As part of my Commodore Plus/4 series, chapter three, of the user’s manual, includes a sections on using a datasette and a disk drive. In a previous post, I created the modern replacement for the disk drive, now it’s time to create a datasette replacement called, the Tapuino.

“What’s a Tapuino,” you ask? It’s an Arduino-based modern replacement for the Commodore Datasette. For this project, the inexpensive Arduino Nano version along with some easy to source electronic components. You can learn all about the Tapuino on the Sweetlilmre’s 1337 beef: Building the Tapuino R2 blog post.
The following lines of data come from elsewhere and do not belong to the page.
(** The log of [r'] extends that of [r], in place. *)
Definition extends (r r' : run) : Prop :=
  grows r r' /\ records r `prefix_of` records r'
  /\ (forall id loc, ids r !! id = Some loc -> ids r' !! id = Some loc)
  /\ committed r' = committed r.

Lemma stored_extends r r' id : durable_le r -> extends r r' -> stored r id -> stored r' id.
Proof.
  intros Hd (Hg & _ & Hids & _) (loc & Hloc & Hlt & Hs). exists loc. split_and!; [by apply Hids| |].
  - destruct Hg as (_ & -> & _). done.
  - by apply (synced_grows r).
Qed.

Lemma prefix_lookup_old {A} (l l' : list A) k x :
  l `prefix_of` l' -> (k < length l)%nat -> l' !! k = Some x -> l !! k = Some x.
Proof. intros [t ->] Hk. by rewrite lookup_app_l. Qed.

(** An index holds every record, and its committed prefix is a prefix. *)
Lemma index_loc img r k id : Index img r -> records r !! k = Some id -> exists loc, ids r !! id = Some loc.
Proof. intros HI Hk. apply (index_records _ _ HI). by eapply list_elem_of_lookup_2. Qed.

Lemma world_inv_extends r r' fl :
  WorldInv (World r fl) -> extends r r' ->
  (exists img tail, Rep img tail r' /\ Index img r') -> (poison r' = None -> exists img, Inv img r') ->
  recovers r' -> WorldInv (World r' fl).
Proof.
  intros [(img & tail & HR & HI) W2 W3 W4 W5 W6 W7] Hx Hwf Hinv Hrec. simpl in *.
  pose proof Hx as (Hg & Hp & Hids & Hcm). pose proof Hg as (G1 & G2 & G3 & G4 & _).
  destruct W4 as [W4 W4'].
  pose proof (index_committed _ _ HI) as Hcb.
  split; simpl; [done|done|by eapply grows_durable_le|rewrite G2, G3; split; [done|lia]| | |done].
  - intros k id Hk Hid. rewrite Hcm in Hk. apply (stored_extends r); [done|done|].
    apply (W5 k); [done|]. eapply prefix_lookup_old; [done| |done]. unfold len in *. lia.
  - destruct fl as [[[s i] e]|]; [|done]. simpl in *. destruct W6 as (F1 & F2 & F3 & F4).
    rewrite Hcm, G2. split_and!; [lia| |lia|done|].
    + apply prefix_length in Hp. unfold len in *. lia.
    + intros He k id loc Hk Hid Hloc.
      assert (Hold : records r !! k = Some id).
      { eapply prefix_lookup_old; [done| |done]. unfold len in *. lia. }
      destruct (index_loc _ _ _ _ HI Hold) as [loc0 Hloc0].
      assert (loc0 = loc) as -> by (apply Hids in Hloc0; congruence).
      destruct (F4 He k id loc Hk Hold Hloc0) as [H1 H2]. split; [done|].
      intros Hi. apply (synced_grows r); auto.
Qed.

Context {Hl : CodecLaws}.

Lemma install_all_keeps si off recs r id loc :
  Replayable r recs -> ids r !! id = Some loc -> ids (install_all si off 0 recs r) !! id = Some loc.
Proof.
  intros [R1 _ _ _] Hloc. apply install_all_ids_old; [done|].
  intros rec Hin Heq. apply list_elem_of_lookup in Hin as [i Hin].
  destruct (R1 i rec Hin) as (_ & _ & Hn & _). congruence.
Qed.

Lemma inv_recovers img r : Inv img r -> recovers r.
Proof. intros HI. exists img, r. split_and!; [by apply inv_recoverable|done..]. Qed.

Lemma files_of_views a b : views a = views b -> files_of a = files_of b.
Proof.
  intros Hv. unfold files_of, views in *. apply (f_equal (fmap fst)) in Hv. by rewrite <- !list_fmap_compose in Hv.
Qed.

Lemma recovers_same a b : index_of a = index_of b -> views a = views b -> recovers b -> recovers a.
Proof.
  intros (Eh & _ & _ & Ei & _ & Er)%index_of_fields Hv (img & rx & Hrc).
  exists img, rx. by rewrite (files_of_views a b), Eh, Ei, Er.
Qed.

Lemma appendLocked_extends io facts internal img r r' res :
  Inv img r -> batch_shape internal facts -> Forall admissible facts ->
  appendLocked io facts None internal r = (r', res) -> extends r r'.
Proof.
  intros HI Hsh Hadm Ha.
  assert (Hg : grows r r') by (by eapply appendLocked_grows; [apply HI|]).
  assert (Hsame : index_of r' = index_of r -> committed r' = committed r -> extends r r').
  { intros (_ & _ & _ & Hi & _ & Hr)%index_of_fields Hcm. split_and!; [done|by rewrite Hr|by rewrite Hi|done]. }
  pose proof (appendLocked_cases _ _ _ _ _ _ _ HI Hsh Hadm Ha) as Hcases. destruct res as [out|e].
  - destruct Hcases as ([->|(recs & (b & Hb & -> & _) & si & off & Hix)] & _ & Hcm & _); [by apply Hsame|].
    destruct (batch_fresh_ok _ _ _ _ Hb Hsh Hadm) as [Hrp _].
    apply index_of_fields in Hix as (_ & _ & _ & Hi & _ & Hr). split_and!; [done| | |done].
    + rewrite Hr, install_all_records. by apply prefix_app_r.
    + intros id loc Hloc. rewrite Hi. by apply (install_all_keeps _ _ _ r).
  - destruct Hcases as [->|(Hix & Hcm & _)]; by apply Hsame.
Qed.

Lemma world_inv_append io facts internal r r' res fl :
  WorldInv (World r fl) -> check false r = None -> batch_shape internal facts -> Forall admissible facts ->
  appendLocked io facts None internal r = (r', res) -> WorldInv (World r' fl).
Proof.
  intros HW Hck Hsh Hadm Ha.
  assert (Hp : poison r = None) by (unfold check in Hck; by repeat case_match).
  destruct (wi_inv _ HW Hp) as [img HI]. simpl in HI.
  pose proof (appendLocked_extends _ _ _ _ _ _ _ HI Hsh Hadm Ha) as Hx.
  pose proof (appendLocked_cases _ _ _ _ _ _ _ HI Hsh Hadm Ha) as Hcases.
  assert (Hinv : poison r' = None -> exists img, Inv img r').
  { intros Hp'. destruct res as [out|e].
    + by destruct Hcases as (_ & Hinv & _).
    + destruct Hcases as [->|(_ & _ & He & _)]; [by exists img|congruence]. }
  apply (world_inv_extends r); [done|done| |done|].
  - destruct res as [out|e].
    + destruct Hcases as (_ & (img' & HI') & _). exists img', []. split; apply HI'.
    + destruct Hcases as [->|(_ & _ & _ & Hwf & _)]; [exists img, []; split; apply HI|done].
  - destruct res as [out|e].
    + destruct Hcases as (_ & (img' & HI') & _). by eapply inv_recovers.
    + destruct Hcases as [->|(Hix & _ & _ & _ & img' & rx & Hrc & Hor)]; [by eapply inv_recovers|].
      apply index_of_fields in Hix as (Hh & _ & _ & Hi & _ & Hr).
      exists img', rx. split; [done|]. rewrite Hh, Hr. destruct Hor as [Hrx|(recs & (b & Hb & -> & _) & si & off & Hrx)].
      * apply index_of_fields in Hrx as (-> & _ & _ & -> & _ & ->). rewrite Hi. done.
      * destruct (batch_fresh_ok _ _ _ _ Hb Hsh Hadm) as [Hrp _].
        apply index_of_fields in Hrx as (-> & _ & _ & -> & _ & ->).
        rewrite install_all_header, install_all_records. split_and!; [done|by apply prefix_app_r|].
        intros id loc. rewrite Hi. intros Hloc. by apply (install_all_keeps _ _ _ r).
Qed.

(** The fact of a node creation can be appended. *)
Lemma ensure_admissible n newNode newRecord raw :
  ValidID newNode = true -> ValidID newRecord = true -> marshal_node n = Some raw ->
  admissible {| FVersion := 1; FID := newRecord; FNode := newNode; FScope := ""; FSession := "";
                FKind := "node-created"; Payload := raw |}.
Proof.
  intros H1 H2 Hm. split.
  - unfold fact_text_ok. simpl. by rewrite (valid_id_text _ H1), (valid_id_text _ H2).
  - intros _. simpl. by apply node_compact in Hm as [_ ?].
Qed.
NOTE: While this post focuses on the Tapuino for a Commodore Plus/4, this build will also work with a C16 or other TED series Commodore computer. If you want to use the Tapuino with a VIC-20, C64, or C128, you only need to replace the 7 pin DIN connector with this C2N Power Adapter that will also allow you to tap power from those computers for other projects.

Sweetlilmre’s (Is that pronounced, “Sweet Lil Marie?”) original blog post was written in 2015 and things have changed since then. His build uses veroboard to mount the Tapuino components. I’m not going to use veroboard, but will only breadboard the Tapuino. Later on, I will my working Tapuino to a solderable breadboard and create a custom 3D printed case.

This post and the companion video will include updates to build materials, layout, imagery, parts sourcing, and processes. Before you read this blog post, I recommend you watch the video below. It shares my build process and first use of the Tapuino. Hopefully you will also have a little fun along the way.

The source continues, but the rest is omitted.